El equipo de Barros Schelotto derrotó 1 a 0 a Argentinos con un gol de Izquierdoz y quedó a un punto de la cima. El miércoles recibirá a Cruzeiro por los cuartos de final de la Libertadores.
En La Paternal, en un clima hostil contra Carlos Tevez y compañía, en una cancha resbaladiza en la que conectar dos pases fue una quimera, en una noche en la que los detalles resolvieron mucho, Boca se plantó con el ADN del bicampeón. Se llevó un triunfo por 1 a 0 frente a Argentinos Juniors que revitaliza en la antesala de una semana decisiva, con Cruzeiro por la Copa y River en el horizonte.
El equipo de Guillermo ganó uno de esos partidos que se le ponen incómodos cuando le meten pierna fuerte y lo resolvió con temple, con un gol de cabeza de un marcador central, Carlos Izquierdoz, tras un córner (algo que no pasaba desde hacía tres años) y también encontró en las manos de Esteban Andrada la calma que necesitaba en el arco. Sumó de a tres, ganó fuera de la Bombonera por Superliga tras siete meses y cerró su tercer juego en fila sin recibir goles.

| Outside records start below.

Lemma to_little_endian_app a b v :
  to_little_endian (a + b) v = to_little_endian a v ++ to_little_endian b (Z.shiftr v (8 * Z.of_nat a)).
Proof.
  revert v. induction a as [|a IH]; intros v; [by rewrite Z.shiftr_0_r|]. cbn [Nat.add to_little_endian app]. rewrite IH.
  rewrite Z.shiftr_shiftr by lia. do 4 f_equal. lia.
Qed.

Lemma to_little_endian_mod n v w : v mod 2 ^ (8 * Z.of_nat n) = w mod 2 ^ (8 * Z.of_nat n) -> to_little_endian n v = to_little_endian n w.
Proof.
  intros E. rewrite <- (to_little_endian_le_value (to_little_endian n v)), <- (to_little_endian_le_value (to_little_endian n w))
    by apply bytes_ok_to_little_endian.
  by rewrite !length_to_little_endian, !le_value_to_little_endian, E.
Qed.

(** The field of the size. *)
Lemma count_field message c :
  absorbed message c -> be_enc_vect [count_high c; count_low c] = to_big_endian (2 * word_length) (8 * zlen message).
Proof.
  intros Ha. unfold be_enc_vect. cbn [map concat]. rewrite !(ok_enc ok), app_nil_r, !to_big_endian_rev, <- rev_app_distr. f_equal.
  rewrite (to_little_endian_mod _ (8 * zlen message) (count_high c * 2 ^ word_bits p + count_low c)).
  2:{ replace (8 * Z.of_nat (2 * word_length)) with (2 * word_bits p) by (rewrite (ok_word ok); lia). symmetry. apply Ha. }
  replace (2 * word_length)%nat with (word_length + word_length)%nat by lia. rewrite to_little_endian_app.
  rewrite <- (ok_word ok), Z.shiftr_div_pow2 by apply word_bits_pos. pose proof (pow2_pos _ word_bits_pos).
  rewrite Z.div_add_l, (Z.div_small (count_low c)), Z.add_0_r by (lia || apply Ha). f_equal.
  apply to_little_endian_mod. rewrite <- (ok_word ok), Z.add_comm, Z.mod_add by lia. done.
Qed.

Lemma final_standard message c : absorbed message c -> Final c = standard message.
Proof.
  intros Ha. unfold Final, Pad. rewrite (count_field _ _ Ha), (absorbed_place _ _ Ha).
  pose proof block_pos as HB. pose proof (ok_field ok) as Hf.
  pose proof (Nat.mod_upper_bound (length message) B ltac:(lia)) as Hr.
  set (free := (B - 2 * word_length)%nat). set (r := (length message mod B)%nat) in *.
  set (plen := if (r <? free)%nat then (free - r)%nat else (free + B - r)%nat).
  assert (Hp : (1 <= plen <= B)%nat) by (unfold plen, free; destruct (Nat.ltb_spec r (B - 2 * word_length)); lia).
  assert (Hpad : take plen PAD = 0x80 :: repeat 0 (plen - 1)).
  { unfold PAD. destruct plen as [|n]; [lia|]. cbn [take]. f_equal. rewrite take_repeat. f_equal. lia. }
  rewrite Hpad. set (field := to_big_endian (2 * word_length) (8 * zlen message)).
  pose proof (update_absorbed _ field _ (update_absorbed _ (0x80 :: repeat 0 (plen - 1)) _ Ha)) as Hu.
  rewrite (absorbed_state _ _ Hu). unfold standard. f_equal.
  assert (E : (message ++ 0x80 :: repeat 0 (plen - 1)) ++ field = padded message) by (unfold padded; rewrite <- app_assoc; done).
  by rewrite E.
Qed.

(** A message that is digested in any pieces, whatever the buffer holds at the
    start, has the standard digest. *)
Lemma digest_pieces uninitialized pieces :
  length uninitialized = B -> Final (fold_left Update pieces (Init uninitialized)) = standard (concat pieces).
Proof. intros Hu. apply final_standard. apply (update_pieces pieces []). by apply init_absorbed. Qed.

Lemma digest_standard uninitialized message : length uninitialized = B -> digest uninitialized message = standard message.
Proof. intros Hu. rewrite <- (app_nil_r message) at 2. exact (digest_pieces uninitialized [message] Hu). Qed.

Lemma length_RND a b c d e f g h k S : length (RND a b c d e f g h k S) = length S.
Proof. unfold RND. by rewrite !length_insert. Qed.

Lemma length_Transform state block : length (Transform state block) = length state.
Proof.
  unfold Transform. rewrite length_zip_with.
  set (W := fold_left extend _ _). generalize (zip (seq 0 (rounds p)) (constants p)). intros l.
  assert (E : forall S, length (fold_left (RNDr W) l S) = length S).
  { induction l as [|[i k] l IH]; intros S; cbn [fold_left]; [done|]. rewrite IH. apply length_RND. }
  rewrite E. lia.
Qed.

Lemma standard_length message : length (standard message) = (length (initial p) * word_length)%nat.
Proof.
  unfold standard, be_enc_vect. rewrite (length_concat_const word_length).
  - rewrite length_map. f_equal. generalize (blocks (length (padded message) / B) (padded message)). intros l.
    generalize (initial p). induction l as [|b l IH]; intros state; cbn [fold_left]; [done|]. by rewrite IH, length_Transform.
  - apply Forall_map, Forall_true. intros x. rewrite (ok_enc ok). apply length_to_big_endian.
Qed.

Lemma standard_bytes message : bytes_ok (standard message).
Proof.
  unfold standard, be_enc_vect. apply bytes_ok_concat, Forall_map, Forall_true. intros x. rewrite (ok_enc ok).
  apply bytes_ok_to_big_endian.
Qed.

(** The padded message is a whole number of blocks. *)
Lemma padded_length message : (length (padded message) mod B = 0)%nat.
Proof.
  pose proof block_pos as HB. pose proof (ok_field ok) as Hf.
  pose proof (Nat.mod_upper_bound (length message) B ltac:(lia)) as Hr. pose proof (Nat.div_mod_eq (length message) B) as Hd.
  unfold padded. rewrite length_app. cbn [length]. rewrite length_app, repeat_length, length_to_big_endian.
  set (q := (length message / B)%nat) in *. set (r := (length message mod B)%nat) in *.
  destruct (Nat.ltb_spec r (B - 2 * word_length)).
  - replace (length message + S (B - 2 * word_length - r - 1 + 2 * word_length))%nat with (S q * B)%nat by lia. apply Nat.Div0.mod_mul.
  - replace (length message + S (B - 2 * word_length + B - r - 1 + 2 * word_length))%nat with (S (S q) * B)%nat by lia. apply Nat.Div0.mod_mul.
Qed.
End Sha2.

(** ** The two digests *)

Definition be32dec (p : list Z) : Z :=
  u32 (at_ p 3 + Z.shiftl (at_ p 2) 8 + Z.shiftl (at_ p 1) 16 + Z.shiftl (at_ p 0) 24).

Definition be32enc (x : Z) : list Z :=
  [Z.land (Z.shiftr x 24) 0xff; Z.land (Z.shiftr x 16) 0xff; Z.land (Z.shiftr x 8) 0xff; Z.land x 0xff].

Definition sha256 : sha2 := {|
  word_bits := 32; block_length := 64; rounds := 64; be_dec := be32dec; be_enc := be32enc;
  S0 := fun x => Z.lxor (Z.lxor (ROTR 32 x 2) (ROTR 32 x 13)) (ROTR 32 x 22);
  S1 := fun x => Z.lxor (Z.lxor (ROTR 32 x 6) (ROTR 32 x 11)) (ROTR 32 x 25);
  s0 := fun x => Z.lxor (Z.lxor (ROTR 32 x 7) (ROTR 32 x 18)) (SHR x 3);
  s1 := fun x => Z.lxor (Z.lxor (ROTR 32 x 17) (ROTR 32 x 19)) (SHR x 10);
  initial := [0x6A09E667; 0xBB67AE85; 0x3C6EF372; 0xA54FF53A; 0x510E527F; 0x9B05688C; 0x1F83D9AB; 0x5BE0CD19];
  constants := [
   0x428A2F98; 0x71374491; 0xB5C0FBCF; 0xE9B5DBA5; 0x3956C25B; 0x59F111F1; 0x923F82A4; 0xAB1C5ED5;
   0xD807AA98; 0x12835B01; 0x243185BE; 0x550C7DC3; 0x72BE5D74; 0x80DEB1FE; 0x9BDC06A7; 0xC19BF174;
   0xE49B69C1; 0xEFBE4786; 0x0FC19DC6; 0x240CA1CC; 0x2DE92C6F; 0x4A7484AA; 0x5CB0A9DC; 0x76F988DA;
   0x983E5152; 0xA831C66D; 0xB00327C8; 0xBF597FC7; 0xC6E00BF3; 0xD5A79147; 0x06CA6351; 0x14292967;
   0x27B70A85; 0x2E1B2138; 0x4D2C6DFC; 0x53380D13; 0x650A7354; 0x766A0ABB; 0x81C2C92E; 0x92722C85;
   0xA2BFE8A1; 0xA81A664B; 0xC24B8B70; 0xC76C51A3; 0xD192E819; 0xD6990624; 0xF40E3585; 0x106AA070;
   0x19A4C116; 0x1E376C08; 0x2748774C; 0x34B0BCB5; 0x391C0CB3; 0x4ED8AA4A; 0x5B9CCA4F; 0x682E6FF3;
   0x748F82EE; 0x78A5636F; 0x84C87814; 0x8CC70208; 0x90BEFFFA; 0xA4506CEB; 0xBEF9A3F7; 0xC67178F2]
|}.

Definition be64dec (p : list Z) : Z :=
  u64 (at_ p 7 + Z.shiftl (at_ p 6) 8 + Z.shiftl (at_ p 5) 16 + Z.shiftl (at_ p 4) 24 +
       Z.shiftl (at_ p 3) 32 + Z.shiftl (at_ p 2) 40 + Z.shiftl (at_ p 1) 48 + Z.shiftl (at_ p 0) 56).

Definition be64enc (x : Z) : list Z :=
  [Z.land (Z.shiftr x 56) 0xff; Z.land (Z.shiftr x 48) 0xff; Z.land (Z.shiftr x 40) 0xff; Z.land (Z.shiftr x 32) 0xff;
   Z.land (Z.shiftr x 24) 0xff; Z.land (Z.shiftr x 16) 0xff; Z.land (Z.shiftr x 8) 0xff; Z.land x 0xff].

Definition sha512 : sha2 := {|
  word_bits := 64; block_length := 128; rounds := 80; be_dec := be64dec; be_enc := be64enc;
  S0 := fun x => Z.lxor (Z.lxor (ROTR 64 x 28) (ROTR 64 x 34)) (ROTR 64 x 39);
  S1 := fun x => Z.lxor (Z.lxor (ROTR 64 x 14) (ROTR 64 x 18)) (ROTR 64 x 41);
  s0 := fun x => Z.lxor (Z.lxor (ROTR 64 x 1) (ROTR 64 x 8)) (SHR x 7);
  s1 := fun x => Z.lxor (Z.lxor (ROTR 64 x 19) (ROTR 64 x 61)) (SHR x 6);
  initial := [0x6a09e667f3bcc908; 0xbb67ae8584caa73b; 0x3c6ef372fe94f82b; 0xa54ff53a5f1d36f1;
    0x510e527fade682d1; 0x9b05688c2b3e6c1f; 0x1f83d9abfb41bd6b; 0x5be0cd19137e2179];
  constants := [
   0x428a2f98d728ae22; 0x7137449123ef65cd; 0xb5c0fbcfec4d3b2f; 0xe9b5dba58189dbbc;
   0x3956c25bf348b538; 0x59f111f1b605d019; 0x923f82a4af194f9b; 0xab1c5ed5da6d8118;
   0xd807aa98a3030242; 0x12835b0145706fbe; 0x243185be4ee4b28c; 0x550c7dc3d5ffb4e2;
   0x72be5d74f27b896f; 0x80deb1fe3b1696b1; 0x9bdc06a725c71235; 0xc19bf174cf692694;
   0xe49b69c19ef14ad2; 0xefbe4786384f25e3; 0x0fc19dc68b8cd5b5; 0x240ca1cc77ac9c65;
   0x2de92c6f592b0275; 0x4a7484aa6ea6e483; 0x5cb0a9dcbd41fbd4; 0x76f988da831153b5;
   0x983e5152ee66dfab; 0xa831c66d2db43210; 0xb00327c898fb213f; 0xbf597fc7beef0ee4;
   0xc6e00bf33da88fc2; 0xd5a79147930aa725; 0x06ca6351e003826f; 0x142929670a0e6e70;
   0x27b70a8546d22ffc; 0x2e1b21385c26c926; 0x4d2c6dfc5ac42aed; 0x53380d139d95b3df;
   0x650a73548baf63de; 0x766a0abb3c77b2a8; 0x81c2c92e47edaee6; 0x92722c851482353b;
   0xa2bfe8a14cf10364; 0xa81a664bbc423001; 0xc24b8b70d0f89791; 0xc76c51a30654be30;
   0xd192e819d6ef5218; 0xd69906245565a910; 0xf40e35855771202a; 0x106aa07032bbd1b8;
   0x19a4c116b8d2d0c8; 0x1e376c085141ab53; 0x2748774cdf8eeb99; 0x34b0bcb5e19b48a8;
   0x391c0cb3c5c95a63; 0x4ed8aa4ae3418acb; 0x5b9cca4f7763e373; 0x682e6ff3d6b2b8a3;
   0x748f82ee5defb2fc; 0x78a5636f43172f60; 0x84c87814a1f0ab72; 0x8cc702081a6439ec;
   0x90befffa23631e28; 0xa4506cebde82bde9; 0xbef9a3f7b2c67915; 0xc67178f2e372532b;
   0xca273eceea26619c; 0xd186b8c721c0c207; 0xeada7dd6cde0eb1e; 0xf57d4f7fee6ed178;
   0x06f067aa72176fba; 0x0a637dc5a2c898a6; 0x113f9804bef90dae; 0x1b710b35131c471b;
   0x28db77f523047d84; 0x32caab7b40c72493; 0x3c9ebe0a15c9bebc; 0x431d67c49c100d4c;
   0x4cc5d4becb3e42b6; 0x597f299cfc657e2a; 0x5fcb6fab3ad6faec; 0x6c44198c4a475817]
|}.

(** The contexts are declared without an initial value; the digest does not
    depend on it ([digest_standard]), and here it is zero. *)
Definition SHA256_ (input : list Z) : list Z := digest sha256 (repeat 0 64) input.

(** The functions of [sha512.c] are those of [sha256.c] at its constants. *)
Definition SHA512Transform : list Z -> list Z -> list Z := Transform sha512.
Definition SHA512Init : list Z -> context := Init sha512.
Definition SHA512Update : context -> list Z -> context := Update sha512.
Definition SHA512Pad : context -> context := Pad sha512.
Definition SHA512Final : context -> list Z := Final sha512.
Definition SHA512_ (input : list Z) : list Z := SHA512Final (SHA512Update (SHA512Init (repeat 0 128)) input).

Lemma sha256_vector :
  SHA256_ (chars "abc") =
  [0xba; 0x78; 0x16; 0xbf; 0x8f; 0x01; 0xcf; 0xea; 0x41; 0x41; 0x40; 0xde; 0x5d; 0xae; 0x22; 0x23;
   0xb0; 0x03; 0x61; 0xa3; 0x96; 0x17; 0x7a; 0x9c; 0xb4; 0x10; 0xff; 0x61; 0xf2; 0x00; 0x15; 0xad].
Proof. vm_compute. reflexivity. Qed.

Lemma sha512_vector :
  take 16 (SHA512_ (chars "abc")) =
  [0xdd; 0xaf; 0x35; 0xa1; 0x93; 0x61; 0x7a; 0xba; 0xcc; 0x41; 0x73; 0x49; 0xae; 0x20; 0x41; 0x31].
Proof. vm_compute. reflexivity. Qed.

(** The zeros from the lowest to the highest of the shifts. *)
Lemma land_ff x : Z.land x 0xff = u8 x.
Proof. change 0xff with (Z.ones 8). by rewrite Z.land_ones. Qed.

Lemma sha256_ok : sha2_ok sha256.
Proof.
  split; [done| |apply Nat.ltb_lt; reflexivity|].
  - exists 6. split_and!; [lia|reflexivity|done].
  - intros x. rewrite to_big_endian_rev. cbn [sha256 be_enc]. unfold be32enc. rewrite !land_ff.
    change (word_length _) with 4%nat. cbn [to_little_endian rev app]. by rewrite !Z.shiftr_shiftr by lia.
Qed.

Lemma sha512_ok : sha2_ok sha512.
Proof.
  split; [done| |apply Nat.ltb_lt; reflexivity|].
  - exists 7. split_and!; [lia|reflexivity|done].
  - intros x. rewrite to_big_endian_rev. cbn [sha512 be_enc]. unfold be64enc. rewrite !land_ff.
    change (word_length _) with 8%nat. cbn [to_little_endian rev app]. by rewrite !Z.shiftr_shiftr by lia.
Qed.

La noche en La Paternal tuvo al equipo del Mellizo con un esquema conservador, como adaptándose a lo que se intuía: un encuentro de fricción y con poco espacio. Así, Sebastián Villa jugó como lo hizo en Tolima, de mediocampista desdoblado en ataque. En la otra banda, con un sacrificio cada vez más grande, se paró Edwin Cardona. La mitad de la cancha se la dividieron entre Pablo Pérez y Agustín Almendra, y a excepción de una segunda parte en la que decidió retroceder, sin Wilmar Barrios por primera vez no sufrió.